In extensive lesions with root avulsions, intercostal nerves provide the source of motor axons to reanimate the elbow flexors. In long standing cases, nerve transfers are no longer effective. These patients can be rehabilitated with free functioning muscle transfers innervated by the intercostals nerves. Between September 2003 and February 2006, 48 patients with devastating brachial plexus injuries underwent intercostal nerve transfers. In 22 patients with complete palsy (C5 to T1) three intercostal nerves (3rd,4th & 5th) were directly sutured to the musculocutaneous nerve. Sixteen patients had C5, C6 and C7 injuries. In 12 of these patients all the three roots were avulsed. In the remaining four, C7 spinal nerve was adhered to the scar tissue and was treated by microneurolysis.

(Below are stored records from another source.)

Lemma chans_grow s t a s' : tidy Max s -> step (Machine := pipeline_machine Max) t a s = To s' -> (length (pp_chans s) <= length (pp_chans s'))%nat.
Proof.
  intros T E. unfold step, pipeline_machine, onLoop in E. destruct a as [d|timer|ok|a|a].
  - case_decide; [|done]. by injection E as <-.
  - destruct (pp_callers s !! t) as [c|]; [|done]. unfold stepPipelineCaller in E.
    assert (forall ch s1, send Max ch t s = Some s1 -> length (pp_chans s1) = length (pp_chans s)) as Hs.
    { intros ch s1 Es. unfold send in Es. destruct ch; [|done]. case_decide; [|done]. injection Es as <-. cbn. by rewrite length_insert. }
    destruct (pl_pc c) as [| | | |ch| |].
    + assert (length (pp_chans s) <= length (pp_chans (pipelineConnClient_init s)))%nat as Hi.
      { unfold pipelineConnClient_init. destruct (pp_chR s); [done|]. destruct (pp_chW s); cbn; rewrite length_app; lia. }
      destruct (timer && pl_deadline c); by injection E as <-.
    + destruct timer; [done|]. destruct (send Max (pp_chW s) t s) as [s1|] eqn:Es; injection E as <-; [by rewrite <- (Hs _ _ Es)|done].
    + destruct timer; [done|]. destruct (recv (pp_chW s) s) as [[w s1]|] eqn:Es; injection E as <-; [|done].
      apply recv_spec with (Max := Max) in Es as ((_ & _ & _ & _ & En) & _). cbn. by rewrite En.
    + destruct timer; [done|]. destruct (send Max (pp_chW s) t s) as [s1|] eqn:Es; injection E as <-; [by rewrite <- (Hs _ _ Es)|done].
    + destruct timer; [by injection E as <-|]. destruct (send Max ch t s) as [s1|] eqn:Es; [|done]. injection E as <-. by rewrite <- (Hs _ _ Es).
    + destruct timer; [destruct (pl_deadline c); [|done]|destruct (delivered t s); [|done]]; by injection E as <-.
    + by destruct timer.
  - destruct (pp_loops s !! t) as [l|] eqn:L; [|done]. destruct (stepPipelineLoop l ok s) as [[l' s1]|] eqn:El; [|done]. injection E as <-.
    destruct (td_loops _ _ T _ _ L) as (O0 & A & B). destruct (td_valid _ _ T) as [VR VW].
    destruct (mv_rest _ _ _ _ _ (loop_moved Max _ _ _ _ _ El A B VR VW ltac:(intros Ep; unfold lpOk in O0; by rewrite Ep in O0))) as (_ & _ & En). cbn. by rewrite En.
  - destruct (pp_loops s !! t) as [l|] eqn:L; [|done]. destruct (stepPipelineWriter Max l a s) as [[l' s1]|] eqn:El; [|done]. injection E as <-.
    destruct (td_loops _ _ T _ _ L) as (O0 & A & B). destruct (mv_rest _ _ _ _ _ (writer_moved Max _ _ _ _ _ El A B)) as (_ & _ & En). cbn. by rewrite En.
  - destruct (pp_loops s !! t) as [l|] eqn:L; [|done]. destruct (stepPipelineReader l a s) as [[l' s1]|] eqn:El; [|done]. injection E as <-.
    destruct (td_loops _ _ T _ _ L) as (O0 & A & B). destruct (mv_rest _ _ _ _ _ (reader_moved Max _ _ _ _ _ El A B)) as (_ & _ & En). cbn. by rewrite En.
Qed.

Definition ordered (s : pipeClient) : Prop := tidy Max s /\ ((length (pp_chans s) <= 2)%nat -> oneLoop s /\ slowW s).

Lemma ordered_loop s t l l' s1 :
  oneLoop s -> slowW s -> pp_loops s !! t = Some l -> (forall l0, pp_loops s = [l0] -> single s l0 -> l0 = l -> single s1 l') ->
  pp_callers s1 = pp_callers s -> pp_loops s1 = pp_loops s -> oneLoop (set_pp_loops (<[t := l']> (pp_loops s1)) s1) /\ slowW (set_pp_loops (<[t := l']> (pp_loops s1)) s1).
Proof.
  intros O1 Sl L H EC EL. destruct O1 as [(_ & El & _)|(l0 & El & S1)]; rewrite El in L; [done|].
  destruct t as [|t]; [|by destruct t]. injection L as ->. split.
  - right. exists l'. split; [by cbn; rewrite EL, El|]. apply (single_same s1); try done. by apply (H l).
  - intros u c ch. cbn. rewrite EC. apply Sl.
Qed.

In all patients three intercostal nerves were directly coapted with the musculocutaneous nerve. Ten patients, presenting one or more years after the injury underwent free functioning muscle transfer using gracilis muscle motored by two or three intercostal nerves. Results of nerve transfers were better in the partial injury group (16 patients) with 7 patients regaining MRC grade 4, and 5 patients MRC grade 3. Four patients could achieve only M2 grade. In the total group (22 patients) only four could restore MRC grade 4 function. Eight patients attained MRC grade 3 and four patients MRC grade 2. Six patients could not restore elbow flexion. In the late group (10 patients) free functioning muscle transfer restored MRC grade 4 elbow flexion in 1 patient and MRC grade 3 function in another 5 patients. In the remaining 4 patients muscle transfer was not successful. We conclude that direct coaptation of intercostal nerves to the musculocutaneous nerve is a viable option to restore elbow flexion in total plexus injuries. Intercostal nerves are also suitable motor donors for free functioning muscle transfers.